Kirsten Andersen

Former ‘sister wife’:  Polygamy was ‘like living with adultery on a daily basis’

Kirsten Andersen
Kirsten Andersen

SALT LAKE CITY, Utah, February 11, 2014 ( – A woman who lived in a polygamous ‘marriage’ in Utah for 18 years has spoken out to the U.K.’s Daily Mail, telling the paper that despite practitioners’ increasing push for public acceptance and legal recognition, all is not well behind closed doors.

“The only way that I can explain it is like living with adultery on a daily basis, and having the woman come home,” said Marion Munn, who spoke to the Daily Mail after a federal judge struck down Utah’s anti-cohabitation law, which the state had previously used to prosecute polygamists. 

Munn says that although she despised the idea of polygamy, she was convinced by her religious superiors that she risked God’s wrath if she failed to submit to the lifestyle.

“Certainly within Mormon-based polygamy, it's not really much of a choice, because Mormon scriptures teach a woman that if she doesn't consent to living in polygamy, God's going to destroy her,” Munn told the Daily Mail. “So for me going into it, I didn't personally want to live it, but I felt compelled to as a matter of faith.”

Munn was born in England, but moved to Utah after converting to a fundamentalist sect of Mormonism that still practices plural marriage.  Some 40,000 people are thought to live in polygamous ‘marriages’ in Utah, where their unions are recognized by their sects, but not the modern Mormon Church or the state. Nationwide, up to 100,000 people are estimated to be living in such arrangements.

Ironically, while Utah was forced to officially stamp out polygamy as a condition of statehood, it may now be the United States government that forces the practice back into the mainstream.

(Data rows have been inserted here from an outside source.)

Lemma slugify_no_double_hyphen (text : pystr) :
  no_double_hyphen (slugify text) = true.
Proof.
  unfold slugify.
  set (t := sub_collapse _).
  destruct (strip_class_infix is_hyphen t) as (pre & post & Heq).
  pose proof (proj1 (collapse_aux_shape false (sub_strip_symbols (lower text)))) as H.
  fold (sub_collapse (sub_strip_symbols (lower text))) in H. fold t in H.
  rewrite Heq in H.
  apply no_double_hyphen_app in H as [_ H].
  apply no_double_hyphen_app in H as [H _]. exact H.
Qed.

(** ** The slug of a [str] of any code points *)

Lemma u_dropwhile_split (p : N -> bool) (s : ustr) :
  exists pre, s = pre ++ u_dropwhile p s /\ Forall (fun c => p c = true) pre.
Proof.
  induction s as [|c s IH]; simpl.
  - exists []. split; [reflexivity | constructor].
  - destruct (p c) eqn:Hc.
    + destruct IH as (pre & Heq & Hall).
      exists (c :: pre). split; [simpl; congruence | constructor; assumption].
    + exists []. split; [reflexivity | constructor].
Qed.

Lemma u_dropwhile_head (p : N -> bool) (s : ustr) (c : N) :
  head (u_dropwhile p s) = Some c -> p c = false.
Proof.
  induction s as [|a s IH]; simpl; [discriminate|].
  destruct (p a) eqn:Ha; [exact IH|].
  simpl. intros [= <-]. exact Ha.
Qed.

Lemma u_dropwhile_last (p : N -> bool) (s : ustr) (c : N) :
  last (u_dropwhile p s) = Some c -> last s = Some c.
Proof.
  destruct (u_dropwhile_split p s) as (pre & Heq & _).
  intros H. rewrite Heq.
  destruct (u_dropwhile p s) as [|a t] eqn:E; [discriminate|].
  rewrite last_app, H. reflexivity.
Qed.

Lemma u_strip_class_head (p : N -> bool) (s : ustr) (c : N) :
  head (u_strip_class p s) = Some c -> p c = false.
Proof.
  unfold u_strip_class. rewrite head_reverse. intros H.
  apply u_dropwhile_last in H. rewrite last_reverse in H.
  eapply u_dropwhile_head, H.
Qed.

Lemma u_strip_class_last (p : N -> bool) (s : ustr) (c : N) :
  last (u_strip_class p s) = Some c -> p c = false.
Proof.
  unfold u_strip_class. rewrite last_reverse. apply u_dropwhile_head.
Qed.

Lemma u_strip_class_infix (p : N -> bool) (s : ustr) :
  exists pre post, s = pre ++ u_strip_class p s ++ post.
Proof.
  unfold u_strip_class.
  destruct (u_dropwhile_split p s) as (pre & Heq & _).
  destruct (u_dropwhile_split p (reverse (u_dropwhile p s)))
    as (post & Heq' & _).
  exists pre, (reverse post).
  rewrite <- reverse_app, <- Heq', reverse_involutive. exact Heq.
Qed.

Lemma u_strip_class_Forall (p : N -> bool) (Q : N -> Prop) (s : ustr) :
  Forall Q s -> Forall Q (u_strip_class p s).
Proof.
  intros H. destruct (u_strip_class_infix p s) as (pre & post & Heq).
  rewrite Heq in H. apply Forall_app in H as [_ H].
  apply Forall_app in H as [H _]. exact H.
Qed.

Lemma u_no_double_hyphen_cons (a : N) (s : ustr) :
  u_no_double_hyphen (a :: s) =
  negb (u_is_hyphen a && u_starts_with_hyphen s) && u_no_double_hyphen s.
Proof. destruct s as [|b s]; simpl; [rewrite andb_false_r|]; reflexivity. Qed.

Lemma u_no_double_hyphen_app (s1 s2 : ustr) :
  u_no_double_hyphen (s1 ++ s2) = true ->
  u_no_double_hyphen s1 = true /\ u_no_double_hyphen s2 = true.
Proof.
  induction s1 as [|a s1 IH]; [simpl; auto|].
  change ((a :: s1) ++ s2) with (a :: (s1 ++ s2)).
  rewrite !u_no_double_hyphen_cons. intros H.
  apply andb_true_iff in H as [H1 H2]. destruct (IH H2) as [IH1 IH2].
  split; [|exact IH2]. rewrite IH1, andb_true_r.
  destruct s1 as [|b s1]; [simpl; rewrite andb_false_r; reflexivity|exact H1].
Qed.

Section UnicodeSlugFacts.
Variable T : Tables.

Lemma u_not_sep_not_hyphen (c : N) :
  u_is_sep T c = false -> u_is_hyphen c = false.
Proof.
  unfold u_is_sep, u_is_hyphen. destruct (N.eqb c u_hyphen); simpl; congruence.
Qed.

Lemma u_kept_not_sep (c : N) :
  u_keep_slug_input T c = true -> u_is_sep T c = false ->
  u_is_word T c = true /\ u_isspace T c = false.
Proof.
  unfold u_keep_slug_input, u_is_sep.
  destruct (u_is_word T c), (u_isspace T c), (N.eqb c u_hyphen);
    simpl; intros; split; congruence.
Qed.

Lemma u_collapse_aux_shape (b : bool) (s : ustr) :
  u_no_double_hyphen (u_collapse_aux T b s) = true
  /\ (b = true -> u_starts_with_hyphen (u_collapse_aux T b s) = false).
Proof.
  revert b. induction s as [|c s IH]; intros b; [simpl; auto|].
  simpl. destruct (u_is_sep T c) eqn:Hc.
  - destruct b.
    + apply IH.
    + destruct (IH true) as [IH1 IH2]. split; [|discriminate].
      rewrite u_no_double_hyphen_cons, IH1, IH2 by reflexivity.
      rewrite andb_false_r. reflexivity.
  - destruct (IH false) as [IH1 _]. split.
    + rewrite u_no_double_hyphen_cons, IH1, (u_not_sep_not_hyphen c Hc).
      reflexivity.
    + intros _. simpl. apply u_not_sep_not_hyphen, Hc.
Qed.

Lemma u_collapse_aux_chars (Q : N -> Prop) (b : bool) (s : ustr) :
  Forall (fun c => u_keep_slug_input T c = true /\ Q c) s ->
  Forall (fun c => c = u_hyphen
                   \/ (u_is_word T c = true /\ u_isspace T c = false /\ Q c))
         (u_collapse_aux T b s).
Proof.
  intros H. revert b. induction H as [|c s [Hk Hq] _ IH]; intros b; simpl.
  - constructor.
  - destruct (u_is_sep T c) eqn:Hc.
    + destruct b; [apply IH | constructor; [left; reflexivity | apply IH]].
    + constructor; [|apply IH]. right.
      destruct (u_kept_not_sep c Hk Hc) as [Hw Hs]. auto.
Qed.

Lemma slugify_u_chars (text : ustr) :
  Forall (u_slug_char T text) (slugify_u T text).
Proof.
  unfold slugify_u, u_slug_char.
  apply u_strip_class_Forall.
  apply (u_collapse_aux_chars (fun c => c ∈ u_lower T text)).
  unfold u_sub_strip_symbols. apply Forall_forall. intros c Hc.
  apply list_elem_of_filter in Hc. exact Hc.
Qed.

Lemma slugify_u_no_double_hyphen (text : ustr) :
  u_no_double_hyphen (slugify_u T text) = true.
Proof.
  unfold slugify_u.
  set (t := u_sub_collapse T _).
  destruct (u_strip_class_infix u_is_hyphen t) as (pre & post & Heq).
  pose proof (proj1 (u_collapse_aux_shape false
                       (u_sub_strip_symbols T (u_lower T text)))) as H.
  fold (u_sub_collapse T (u_sub_strip_symbols T (u_lower T text))) in H.
  fold t in H. rewrite Heq in H.
  apply u_no_double_hyphen_app in H as [_ H].
  apply u_no_double_hyphen_app in H as [H _]. exact H.
Qed.

Lemma slugify_u_nil : slugify_u T [] = [].
Proof. unfold slugify_u. rewrite u_lower_nil. reflexivity. Qed.

(** A letter or digit that [str.lower] leaves alone stays in the slug,
    whatever its case. *)
Lemma slugify_u_keeps_unchanged (c : N) :
  u_lower T [c] = [c] -> u_isalnum T c = true -> u_isspace T c = false ->
  c <> u_hyphen -> slugify_u T [c] = [c].
Proof.
  intros Hl Ha Hs Hh. apply N.eqb_neq in Hh.
  unfold slugify_u, u_sub_strip_symbols, u_sub_collapse. rewrite Hl.
  assert (Hk : u_keep_slug_input T c = true)
    by (unfold u_keep_slug_input, u_is_word; rewrite Ha; reflexivity).
  rewrite filter_cons_True by exact Hk. rewrite filter_nil.
  cbn [u_collapse_aux]. unfold u_is_sep. rewrite Hh, Hs. cbn [orb].
  unfold u_strip_class. cbn [u_dropwhile]. unfold u_is_hyphen. rewrite Hh.
  change (reverse [c]) with [c]. cbn [u_dropwhile]. rewrite Hh. reflexivity.
Qed.

(** *** On U+0000..U+00FF the two models are one *)

Hypothesis HT : agrees_on_latin1 T.

Lemma code_is_hyphen (c : ascii) : u_is_hyphen (code c) = is_hyphen c.
Proof. by_cases_on_char c. Qed.

Lemma code_is_underscore (c : ascii) :
  N.eqb (code c) u_underscore = Ascii.eqb c underscore.
Proof. by_cases_on_char c. Qed.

As state officials fight to preserve the state’s definition of marriage as a union between one man and one woman, the federal courts have been their biggest obstacle.  The decision to strike down the anti-cohabitation bill came on the heels of another federal court ruling redefining marriage to include homosexual couples (that ruling has been temporarily halted pending appeal).

In December, citing Lawrence v. Texas, the controversial 2003 Supreme Court decision that overturned anti-sodomy laws nationwide, Judge Clark Waddoups of the United States District Court ruled that Utah’s anti-cohabitation law was an unconstitutional intrusion of the state into the sexual behaviors of consenting adults. 

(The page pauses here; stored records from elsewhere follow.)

(** X25.  A refresh without configured credentials.  On an idle platform
    whose email or password is missing, [refreshSession()] starts no login;
    the promise it returns rejects with "Cannot refresh session: No
    Email/Password configured." whatever the login client would have
    answered, and [_refreshPromise] is cleared again, so that the next call
    starts over. *)
Theorem refresh_without_configuration p creds :
  _refreshPromise p = None ->
  configured p = false ->
  let c := refreshSession p in
  let p' := complete creds (snd c) in
  logins (snd c) = logins p /\
  _refreshPromise (snd c) = Some (fst c) /\
  await (fst c) p' = Rejected NOT_CONFIGURED /\
  _refreshPromise p' = None /\
  logins p' = logins p.
Proof.
  intros Hidle Hc c p'. subst p' c.
  unfold refreshSession, _executeRefresh_start. rewrite Hidle.
  unfold configured in Hc.
  assert (Hn : negb (truthy (email p)) || negb (truthy (password p)) = true).
  { destruct (truthy (email p)), (truthy (password p));
      try reflexivity; discriminate. }
  rewrite Hn. cbn [fst snd logins _refreshPromise].
  unfold complete. cbn [_refreshPromise promises].
  rewrite nth_error_app2, Nat.sub_diag by lia.
  cbn [nth_error outcome_of email password logins _refreshPromise].
  unfold await. cbn [promises].
  rewrite settle_at_last, nth_error_app2, Nat.sub_diag by lia.
  cbn [nth_error]. repeat split; reflexivity.
Qed.
Lemma executeRefresh_after_login_witness :
  _executeRefresh_resume
    (snd (getCredentials "amos.cn.lbslm.com" "user@example.com" "secret"
            (Scenario.login_with Scenario.login_cookies)
            (Listing Scenario.empty_listing)))
  = Rejected (TypeError "token") /\
  _executeRefresh_resume
    (snd (getCredentials "amos.cn.lbslm.com" "user@example.com" "secret"
            (Scenario.login_with Scenario.login_cookies)
            (Listing Scenario.device_listing)))
  = Resolved Scenario.session_credentials.
Proof.
  assert (Hne : "42" <> EmptyString) by discriminate.
  split.
  - refine (proj1 (executeRefresh_after_login "amos.cn.lbslm.com"
                     "user@example.com" "secret" _ Scenario.empty_listing
                     Scenario.login_cookies "42"
                     (login_with_logged_in _) eq_refl Hne) _).
    eexists. split; [reflexivity|]. right.
    eexists. split; [reflexivity|]. now right.
  - destruct (proj2 (executeRefresh_after_login "amos.cn.lbslm.com"
                       "user@example.com" "secret" _ Scenario.device_listing
                       Scenario.login_cookies "42"
                       (login_with_logged_in _) eq_refl Hne)
                _ _ _ eq_refl eq_refl)
      as (token & sessionId & Ht & Hs & Hr).
    rewrite Hr. injection Ht as <-. injection Hs as <-. reflexivity.
Defined.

The ruling was in response to a lawsuit filed by the stars of the popular reality show “Sister Wives,” who have made a career out of popularizing polygamy in the mainstream media.  Kody Brown and his four ‘wives’ – one legal, the others not – moved to the suburbs of Las Vegas after their hit television program attracted unwanted scrutiny from Utah law enforcement.  But they sued to overturn Utah’s anti-cohabitation law, arguing it violated their religious freedom and privacy rights.

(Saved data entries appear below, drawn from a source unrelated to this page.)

(** A client that, like the package's own, reports the deletion of a
    workload that does not exist as an error. *)
Definition strict_delete (name : string) (w : Cluster)
  : result unit * Cluster :=
  if bool_decide (name ∈ deployed w)
  then cluster_delete name w
  else (Raise NotFoundError, w).

Definition strict_marathon : Marathon Cluster := {|
  create_app := cluster_create;
  get_app := cluster_get;
  delete_app := strict_delete;
  gethostbyname := cluster_resolve;
  sleep := fun _ w => w;
  volume_from_json := json_volume;
  constraint_from_json := json_constraint |}.

(** A spawner for the user [alice] with the class defaults, a limit of
    1.5 MiB, one placement constraint and five seconds to start. *)
Definition alice : Spawner := {|
  app_image := "jupyterhub/singleuser";
  app_prefix := "jupyter";
  marathon_host := "http://marathon:8080";
  marathon_constraints := [ ["hostname"; "UNIQUE"] ];
  ports := [8888];
  volumes := [];
  network_mode := "BRIDGE";
  hub_ip_connect := "";
  user_name := "alice";
  hub_api_url := "http://127.0.0.1:8081/hub/api";
  hub_server_base_url := "/hub/";
  notebook_dir := "";
  mem_limit := 1572864;
  cpu_limit := None;
  start_timeout := 5;
  inherited_env := ∅ |}.

Definition fresh_server : Server :=
  {| ip := ""; port := 0;
     cookie_name := "jupyter-hub-token-alice"; base_url := "/user/alice" |}.

Definition boot (w : Cluster) : Machine Cluster :=
  {| world := w; server := fresh_server; calls := [] |}.

Definition status (healthy : Z) (ts : list MarathonTask) : AppStatus :=
  {| tasks_healthy := Some healthy; tasks := ts |}.

Definition task1 : MarathonTask :=
  {| host := "agent-7"; task_ports := [31005; 31006] |}.

Definition accepting (answers : list (result AppStatus)) : Cluster :=
  {| create_answer := Return (Created (status 0 []));
     get_answers := answers;
     dns := {[ "agent-7" := "10.0.0.7" ]};
     deployed := ∅ |}.
(** C10. [retagImage] returns for every input string (it never panics).
    For a reference of three or more slash-separated pieces it works on the
    first piece: the result is that of the first piece alone, whatever the
    later pieces are.  When the first piece has no colon the destination is
    the prefix, a slash and that piece, without tag; when it is [n:t] with
    a non-empty [t] the destination is the prefix, a slash and [n:t], with
    tag [t].  The last piece plays no part. *)
Theorem retagImage_many_segments (repository : string) :
  (forall name : string, exists r, retagImage repository name = Ret r)
  /\ (forall (name first : string) (rest : list string),
         strings.Split name slash = first :: rest ->
         2 <= List.length rest ->
         retagImage repository name = retagImage repository first
         /\ (forall (name' : string) (rest' : list string),
                strings.Split name' slash = first :: rest' ->
                2 <= List.length rest' ->
                retagImage repository name' = retagImage repository name)
         /\ (strings.Contains first colon = false ->
             retagImage repository name
             = Ret (repository ++ "/" ++ first, "", repository ++ "/" ++ first))
         /\ (forall n t : string,
                first = n ++ ":" ++ t ->
                strings.Contains n colon = false ->
                strings.Contains t colon = false ->
                t <> "" ->
                retagImage repository name
                = Ret (repository ++ "/" ++ n, t,
                       repository ++ "/" ++ n ++ ":" ++ t))).
Proof.
  split; [apply retagImage_total|].
  intros name first rest Hs Hlen.
  assert (Hfirst : strings.Contains first slash = false).
  { apply (Split_pieces name). rewrite Hs. now left. }
  assert (Hname : retagImage repository name
                  = go_bind (nameAndTag first)
                            (fun nt => Ret (target repository nt))).
  { rewrite retagImage_stages, (nameWithTag_many _ Hs Hlen). reflexivity. }
  assert (Hself : retagImage repository first
                  = go_bind (nameAndTag first)
                            (fun nt => Ret (target repository nt))).
  { rewrite retagImage_stages, (nameWithTag_bare _ Hfirst). reflexivity. }
  split; [congruence|]. split; [|split].
  - intros name' rest' Hs' Hlen'.
    rewrite Hname, retagImage_stages, (nameWithTag_many _ Hs' Hlen').
    reflexivity.
  - intros Hc. rewrite Hname, (nameAndTag_untagged _ Hc). reflexivity.
  - intros n t -> Hn Ht Hne.
    rewrite Hname, (nameAndTag_tagged n t Hn), (Split_without _ _ Ht).
    simpl go_bind. unfold target. simpl fst. simpl snd.
    destruct t as [|c t]; [congruence|].
    simpl (0 <? _)%nat. cbv iota.
    now rewrite (append_assoc repository ("/" ++ n) (":" ++ String c t)).
Qed.
(** The float written by [s]: optional sign, then [inf], [infinity],
    [nan] (in any case) or a decimal literal, between optional
    whitespace. *)
Definition parse_float (us : bool) (s : string) : option float :=
  let s0 := strip s in
  let '(neg, s1) :=
    match s0 with
    | String "+" r => (false, r)
    | String "-" r => (true, r)
    | _ => (false, s0)
    end in
  let l := lowercase s1 in
  if String.eqb l "inf" || String.eqb l "infinity" then
    Some (if neg : bool then NInf else PInf)
  else if String.eqb l "nan" then Some NaN
  else
    match decimal_literal us s1 with
    | Some (m, k) => Some (Fin (decimal_value (if neg then (- m)%Z else m) k))
    | None => None
    end.

(** Python's [float(s)] on a [str]: [None] stands for [ValueError]. *)
Definition float_of_string (s : string) : option float := parse_float true s.

(** ** Data frames *)

Inductive cell : Type :=
| CInt (z : Z)
| CFloat (x : float)
| CStr (s : string).

(** A [DataFrame]: its columns in order, each with its label.  The
    labels read from a file are pairwise distinct and all columns have
    the length of the index. *)
Definition dataframe : Type := list (string * list cell).

Definition columns (df : dataframe) : list string := map fst df.

(** [len(df.index)] *)
Definition nrows (df : dataframe) : nat :=
  match df with
  | [] => 0
  | (_, col) :: _ => length col
  end.
Lemma deck_chain j : 2 ≤ j → S j < 2 + 3 → dup_at Fake.deck j.
Proof.
  intros Hlo Hhi.
  destruct j as [|[|[|[|j]]]]; try lia; by_evaluation.
Qed.

Lemma process_pdf_chain_witness :
  fitz_open Fake.deck_pdf = Some Fake.deck
  ∧ 1 ≤ 3
  ∧ 2 + 3 ≤ length Fake.deck
  ∧ (∀ j, 2 ≤ j → S j < 2 + 3 → dup_at Fake.deck j)
  ∧ ¬ dup_at Fake.deck (2 + 3 - 1)
  ∧ (let dels := deletions (process_pdf Fake.deck_pdf Fake.deck_out).2 in
     filter (λ j, 2 ≤ j < 2 + 3) dels = reverse (seq 2 (3 - 1))
     ∧ length (filter (λ j, 2 ≤ j < 2 + 3) dels) = 3 - 1
     ∧ (2 + 3 - 1 ∉ dels)
     ∧ ((∀ j, S j = 2 → ¬ dup_at Fake.deck j) → ∀ j, S j = 2 → j ∉ dels)
     ∧ (∃ (out : list Page) (last_page : Page),
           saves (process_pdf Fake.deck_pdf Fake.deck_out).2
           = [(Fake.deck_out, out)]
           ∧ Fake.deck !! (2 + 3 - 1) = Some last_page
           ∧ (∀ p, Fake.deck !! (2 + 3 - 1) = Some p → p ∈ out)
           ∧ survivors Fake.deck (seq 2 3) = [last_page]
           ∧ out = survivors Fake.deck (seq 0 2) ++ [last_page]
                   ++ survivors Fake.deck
                        (seq (2 + 3) (length Fake.deck - (2 + 3)))
           ∧ length out + (3 - 1)
             + length (filter (λ j, ¬ (2 ≤ j < 2 + 3)) dels)
             = length Fake.deck
           ∧ ((∀ j, dup_at Fake.deck j → 2 ≤ j < 2 + 3) →
              out = take 2 Fake.deck ++ drop (2 + 3 - 1) Fake.deck
              ∧ length out + (3 - 1) = length Fake.deck))).
Proof.
  split; [reflexivity|]. split; [lia|]. split; [vm_compute; lia|].
  split; [exact deck_chain|]. split; [by_evaluation|].
  apply (process_pdf_chain (fitz:=Fake.fitz)
           Fake.deck_pdf Fake.deck_out Fake.deck 2 3).
  - reflexivity.
  - lia.
  - vm_compute; lia.
  - exact deck_chain.
  - by_evaluation.
Defined.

“This is essentially the Lawrence v. Texas for plural families,” said the Browns’ lawyer, Jonathan Turley. 

Utah Attorney General Sean Reyes vowed to appeal the ruling.

While Kody and his ‘wives’ strive to put a positive spin on their polygamous lifestyle – their catchphrase is: “Love should be multiplied, not divided” – cracks sometimes appear in the shiny façade, revealing simmering resentment, jealousy and hurt feelings just below the surface.  Forced to compete for Kody’s time, money, and affection, the four women – Meri, Janelle, Christine and Robyn – have fought bitterly with him and each other over housing arrangements, pregnancies, child rearing, leisure time and just about everything else. 

“Part of the pathos of the Sister Wives show comes when patriarch Kody Brown introduces a new wife and mom to the ‘sisters,’” wrote legal analyst Marci Hamilton in a scathing article attacking the family’s lawsuit.  “For those who believe in gender equality, this arrangement should be seen as more than just television entertainment; it is a recipe for oppression, and a foot in the door for the patriarchal principle that unfairly ruled our world not so long ago.”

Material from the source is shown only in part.